● SOURCE DATA:
(* ===== verification/FileContents.v ===== *)
(** * File contents on the disk

    What the byte-range operations do to the files of a disk image, seen
    through the image alone: [file_on_disk] decodes the metadata regions and
    collects the data blocks of a file. *)

From S2P Require Import Prelude Bytes Block CrashDevice Allocation Superblock Region AllocationDisk.
From S2P Require Import Journal JournalCodec JournalRegion Recovery TransactionImage.
From S2P Require Import TransactionPlan InodeCodec RecordTable InodeTable DirectoryCodec Inode.
From S2P Require Import DirectoryTable Atomicity CreateTx Format Namespace NamespaceEdit Fsck.
From S2P Require Import Transition FileState FileData FileRange FileOps Operations Lifecycle.

(** The bytes of file [x] on the disk [v]. *)
Definition file_on_disk (sb : Superblock) (v : list block) (x : Z) : outcome io_error bytes :=
  let? m := metadata_on_disk sb v in file_bytes sb (mkFs m (data_area sb v)) x.

(** A sound disk, with nothing left to recover. *)
Definition sound_disk (sb : Superblock) (v : list block) : Prop := exists fs, fs_sound sb v fs.

(** The operation names [len] bytes of file [x], from byte [start] of its block
    [first] on, which exist. *)
Definition range_on_disk (sb : Superblock) (v : list block) (x first start len : Z) (flat : bytes) : Prop :=
  file_on_disk sb v x = Ok flat /\ start < BLOCK_SIZE /\ 0 < len /\ first * BLOCK_SIZE + start + len <= zlen flat.

(** The journal cannot take the [n] blocks that a range of [len] bytes spans. *)
Definition spans_too_much (sb : Superblock) (start len : Z) : Prop :=
  journal_blocks sb * BLOCK_SIZE < 96 + 4128 * div_ceil (start + len) BLOCK_SIZE.

Section Contents.
Context {sb : Superblock} {v : list block} {fs : file_system} (Hfs : fs_sound sb v fs).

Lemma file_on_disk_sound x : file_on_disk sb v x = file_bytes sb fs x.
Proof.
  destruct Hfs as [[_ _ _ Hm] Hc _ _], fs as [m data]. simpl in *. subst data. unfold file_on_disk. by rewrite Hm.
Qed.

Lemma range_on_disk_sound x first start len flat :
  range_on_disk sb v x first start len flat <->
  start < BLOCK_SIZE /\ range_in_file sb fs x (first * BLOCK_SIZE + start) len flat.
Proof. unfold range_on_disk, range_in_file. rewrite file_on_disk_sound. tauto. Qed.
End Contents.

(** ** How many blocks a range write changes *)

Lemma ofold_length {E A B} (f : B -> A -> outcome E B) (size : B -> Z) (k : Z) l : forall acc r,
  (forall acc x acc', x ∈ l -> f acc x = Ok acc' -> size acc' <= size acc + k) ->
  ofold f acc l = Ok r -> size r <= size acc + k * zlen l.
Proof.
  induction l as [|x l IH]; intros acc r Hf Hr; simpl in Hr.
  { simplify_eq. rewrite zlen_nil. lia. }
  apply obind_Ok in Hr as (acc' & Hx & Hr). apply IH in Hr; [|intros; eapply Hf; [by right|done]].
  specialize (Hf acc x acc' ltac:(by left) Hx). rewrite zlen_cons. lia.
Qed.

Lemma changed_of_length sb fs x writes changed : changed_of sb fs x writes = Ok changed -> zlen changed <= zlen writes.
Proof.
  unfold changed_of. intros H. inv_ok.
  match goal with E : ofold _ _ writes = Ok _ |- _ => apply (ofold_length _ (fun r => zlen r.2) 1) in E end.
  - case_match. simplify_eq/=. rewrite zlen_nil in *. lia.
  - intros [seen ch] [i y] [seen' ch'] _ Hs. unfold overwrite_step_of in Hs. inv_ok. simplify_eq/=.
    destruct (bool_decide (_ = y)); rewrite ?zlen_app, ?zlen_cons, ?zlen_nil; lia.
Qed.

Lemma range_writes_length sb fs x first start data ws : 0 <= start ->
  range_writes_of sb fs x first start data = Ok ws -> zlen ws <= div_ceil (start + zlen data) BLOCK_SIZE.
Proof.
  unfold range_writes_of. intros Hs H. inv_ok.
  match goal with E : checked_add _ _ = Some _ |- _ => apply checked_add_Some in E as [-> _] end.
  match goal with E : ofold _ _ _ = Ok _ |- _ => apply (ofold_length _ (fun r => zlen r.2) 1) in E end.
  - case_match. simplify_eq/=. pose proof (zlen_nonneg data). rewrite zlen_nil, zlen_zrange in *; [lia|].
    unfold div_ceil. apply Z.div_pos; ulia.
  - intros [n ch] k [n' ch'] _ Hstep. unfold write_range_step_of in Hstep. inv_ok. simplify_eq/=.
    rewrite zlen_app, zlen_cons, zlen_nil. lia.
Qed.

(** ** The range operations on a disk *)

Lemma data_room sb v m ws : disk_holds sb v m -> Forall (data_write sb) ws ->
  96 + 4128 * zlen ws <= journal_blocks sb * BLOCK_SIZE -> room sb v (mkChange m ws).
Proof.
  intros Hd Hws Hfit. destruct m as [[a inodes] entries]. destruct (data_target Hd ws) as [Htw Hts].
  split; [by apply Hts|]. intros _. rewrite Htw. apply journal_fits_tx; [|lia].
  eapply Forall_impl; [exact Hws|]. by intros w [_ ?].
Qed.

Section Implements.
Context `{DeviceLaws D} {sb : Superblock} {v : list block} {fs : file_system} (Hfs : fs_sound sb v fs) (h : bool).

Lemma write_range_on_disk x first start data :
  0 <= first <= u64_max -> 0 <= start -> Forall is_byte data -> 2 * zlen data <= isize_max ->
  implements sb v h (write_range_of sb fs x first start data) (fun _ => tt)
    (write_file_range_journaled (D:=D) sb x first start data).
Proof.
  destruct Hfs as [Hd Hc _ Hm], fs as [[[a inodes] entries] area]. simpl in Hd, Hc, Hm. subst area.
  by apply (write_range_implements Hd).
Qed.

Lemma copy_range_on_disk src dst len : endpoint_ok src -> endpoint_ok dst -> 0 <= len -> 2 * len <= isize_max ->
  implements sb v h (copy_range_of sb fs src dst len) (fun _ => tt) (copy_file_range_journaled (D:=D) sb src dst len).
Proof.
  destruct Hfs as [Hd Hc _ Hm], fs as [[[a inodes] entries] area]. simpl in Hd, Hc, Hm. subst area.
  by apply (copy_range_implements Hd).
Qed.
End Implements.

Section Device.
Context `{DeviceLaws D} {sb : Superblock} {v : list block} {fs : file_system} (Hfs : fs_sound sb v fs).
Let Hd := fs_holds _ _ _ Hfs.
Let Hgeo := holds_geometry _ _ _ Hd.
Let Hwf := sound_wf Hfs.

Lemma write_range_room x first start data c : 0 <= first <= u64_max -> 0 <= start -> Forall is_byte data ->
  2 * zlen data <= isize_max -> write_range_of sb fs x first start data = Ok (tt, c) ->
  ~ room sb v c -> spans_too_much sb start (zlen data).
Proof.
  intros Hf Hs Hdata Hcap Hw Hn. pose proof (write_range_of_spec Hgeo Hwf x first start Hf Hs data Hdata Hcap) as Hsp.
  rewrite Hw in Hsp. destruct Hsp as (_ & flat & new & _ & Hfw & _). simpl in Hfw.
  apply obind_Ok in Hw as (ws & Hws & Hw). apply range_writes_length in Hws; [|done].
  apply obind_Ok in Hw as (changed & Hch & [= <-]). apply changed_of_length in Hch.
  apply Z.nle_gt. intros Hfit. apply Hn. pose proof (fw_data _ _ _ _ _ Hfw) as Hdw. simpl in Hdw.
  apply data_room; [done..|lia].
Qed.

● TASK ITEM: Print the entries exactly.

● PROBLEM SOLUTION:
(* ===== verification/FileContents.v ===== *)
(** * File contents on the disk

    What the byte-range operations do to the files of a disk image, seen
    through the image alone: [file_on_disk] decodes the metadata regions and
    collects the data blocks of a file. *)

From S2P Require Import Prelude Bytes Block CrashDevice Allocation Superblock Region AllocationDisk.
From S2P Require Import Journal JournalCodec JournalRegion Recovery TransactionImage.
From S2P Require Import TransactionPlan InodeCodec RecordTable InodeTable DirectoryCodec Inode.
From S2P Require Import DirectoryTable Atomicity CreateTx Format Namespace NamespaceEdit Fsck.
From S2P Require Import Transition FileState FileData FileRange FileOps Operations Lifecycle.

(** The bytes of file [x] on the disk [v]. *)
Definition file_on_disk (sb : Superblock) (v : list block) (x : Z) : outcome io_error bytes :=
  let? m := metadata_on_disk sb v in file_bytes sb (mkFs m (data_area sb v)) x.

(** A sound disk, with nothing left to recover. *)
Definition sound_disk (sb : Superblock) (v : list block) : Prop := exists fs, fs_sound sb v fs.

(** The operation names [len] bytes of file [x], from byte [start] of its block
    [first] on, which exist. *)
Definition range_on_disk (sb : Superblock) (v : list block) (x first start len : Z) (flat : bytes) : Prop :=
  file_on_disk sb v x = Ok flat /\ start < BLOCK_SIZE /\ 0 < len /\ first * BLOCK_SIZE + start + len <= zlen flat.

(** The journal cannot take the [n] blocks that a range of [len] bytes spans. *)
Definition spans_too_much (sb : Superblock) (start len : Z) : Prop :=
  journal_blocks sb * BLOCK_SIZE < 96 + 4128 * div_ceil (start + len) BLOCK_SIZE.

Section Contents.
Context {sb : Superblock} {v : list block} {fs : file_system} (Hfs : fs_sound sb v fs).

Lemma file_on_disk_sound x : file_on_disk sb v x = file_bytes sb fs x.
Proof.
  destruct Hfs as [[_ _ _ Hm] Hc _ _], fs as [m data]. simpl in *. subst data. unfold file_on_disk. by rewrite Hm.
Qed.

Lemma range_on_disk_sound x first start len flat :
  range_on_disk sb v x first start len flat <->
  start < BLOCK_SIZE /\ range_in_file sb fs x (first * BLOCK_SIZE + start) len flat.
Proof. unfold range_on_disk, range_in_file. rewrite file_on_disk_sound. tauto. Qed.
End Contents.

(** ** How many blocks a range write changes *)

Lemma ofold_length {E A B} (f : B -> A -> outcome E B) (size : B -> Z) (k : Z) l : forall acc r,
  (forall acc x acc', x ∈ l -> f acc x = Ok acc' -> size acc' <= size acc + k) ->
  ofold f acc l = Ok r -> size r <= size acc + k * zlen l.
Proof.
  induction l as [|x l IH]; intros acc r Hf Hr; simpl in Hr.
  { simplify_eq. rewrite zlen_nil. lia. }
  apply obind_Ok in Hr as (acc' & Hx & Hr). apply IH in Hr; [|intros; eapply Hf; [by right|done]].
  specialize (Hf acc x acc' ltac:(by left) Hx). rewrite zlen_cons. lia.
Qed.

Lemma changed_of_length sb fs x writes changed : changed_of sb fs x writes = Ok changed -> zlen changed <= zlen writes.
Proof.
  unfold changed_of. intros H. inv_ok.
  match goal with E : ofold _ _ writes = Ok _ |- _ => apply (ofold_length _ (fun r => zlen r.2) 1) in E end.
  - case_match. simplify_eq/=. rewrite zlen_nil in *. lia.
  - intros [seen ch] [i y] [seen' ch'] _ Hs. unfold overwrite_step_of in Hs. inv_ok. simplify_eq/=.
    destruct (bool_decide (_ = y)); rewrite ?zlen_app, ?zlen_cons, ?zlen_nil; lia.
Qed.

Lemma range_writes_length sb fs x first start data ws : 0 <= start ->
  range_writes_of sb fs x first start data = Ok ws -> zlen ws <= div_ceil (start + zlen data) BLOCK_SIZE.
Proof.
  unfold range_writes_of. intros Hs H. inv_ok.
  match goal with E : checked_add _ _ = Some _ |- _ => apply checked_add_Some in E as [-> _] end.
  match goal with E : ofold _ _ _ = Ok _ |- _ => apply (ofold_length _ (fun r => zlen r.2) 1) in E end.
  - case_match. simplify_eq/=. pose proof (zlen_nonneg data). rewrite zlen_nil, zlen_zrange in *; [lia|].
    unfold div_ceil. apply Z.div_pos; ulia.
  - intros [n ch] k [n' ch'] _ Hstep. unfold write_range_step_of in Hstep. inv_ok. simplify_eq/=.
    rewrite zlen_app, zlen_cons, zlen_nil. lia.
Qed.

(** ** The range operations on a disk *)

Lemma data_room sb v m ws : disk_holds sb v m -> Forall (data_write sb) ws ->
  96 + 4128 * zlen ws <= journal_blocks sb * BLOCK_SIZE -> room sb v (mkChange m ws).
Proof.
  intros Hd Hws Hfit. destruct m as [[a inodes] entries]. destruct (data_target Hd ws) as [Htw Hts].
  split; [by apply Hts|]. intros _. rewrite Htw. apply journal_fits_tx; [|lia].
  eapply Forall_impl; [exact Hws|]. by intros w [_ ?].
Qed.

Section Implements.
Context `{DeviceLaws D} {sb : Superblock} {v : list block} {fs : file_system} (Hfs : fs_sound sb v fs) (h : bool).

Lemma write_range_on_disk x first start data :
  0 <= first <= u64_max -> 0 <= start -> Forall is_byte data -> 2 * zlen data <= isize_max ->
  implements sb v h (write_range_of sb fs x first start data) (fun _ => tt)
    (write_file_range_journaled (D:=D) sb x first start data).
Proof.
  destruct Hfs as [Hd Hc _ Hm], fs as [[[a inodes] entries] area]. simpl in Hd, Hc, Hm. subst area.
  by apply (write_range_implements Hd).
Qed.

Lemma copy_range_on_disk src dst len : endpoint_ok src -> endpoint_ok dst -> 0 <= len -> 2 * len <= isize_max ->
  implements sb v h (copy_range_of sb fs src dst len) (fun _ => tt) (copy_file_range_journaled (D:=D) sb src dst len).
Proof.
  destruct Hfs as [Hd Hc _ Hm], fs as [[[a inodes] entries] area]. simpl in Hd, Hc, Hm. subst area.
  by apply (copy_range_implements Hd).
Qed.
End Implements.

Section Device.
Context `{DeviceLaws D} {sb : Superblock} {v : list block} {fs : file_system} (Hfs : fs_sound sb v fs).
Let Hd := fs_holds _ _ _ Hfs.
Let Hgeo := holds_geometry _ _ _ Hd.
Let Hwf := sound_wf Hfs.

Lemma write_range_room x first start data c : 0 <= first <= u64_max -> 0 <= start -> Forall is_byte data ->
  2 * zlen data <= isize_max -> write_range_of sb fs x first start data = Ok (tt, c) ->
  ~ room sb v c -> spans_too_much sb start (zlen data).
Proof.
  intros Hf Hs Hdata Hcap Hw Hn. pose proof (write_range_of_spec Hgeo Hwf x first start Hf Hs data Hdata Hcap) as Hsp.
  rewrite Hw in Hsp. destruct Hsp as (_ & flat & new & _ & Hfw & _). simpl in Hfw.
  apply obind_Ok in Hw as (ws & Hws & Hw). apply range_writes_length in Hws; [|done].
  apply obind_Ok in Hw as (changed & Hch & [= <-]). apply changed_of_length in Hch.
  apply Z.nle_gt. intros Hfit. apply Hn. pose proof (fw_data _ _ _ _ _ Hfw) as Hdw. simpl in Hdw.
  apply data_room; [done..|lia].
Qed.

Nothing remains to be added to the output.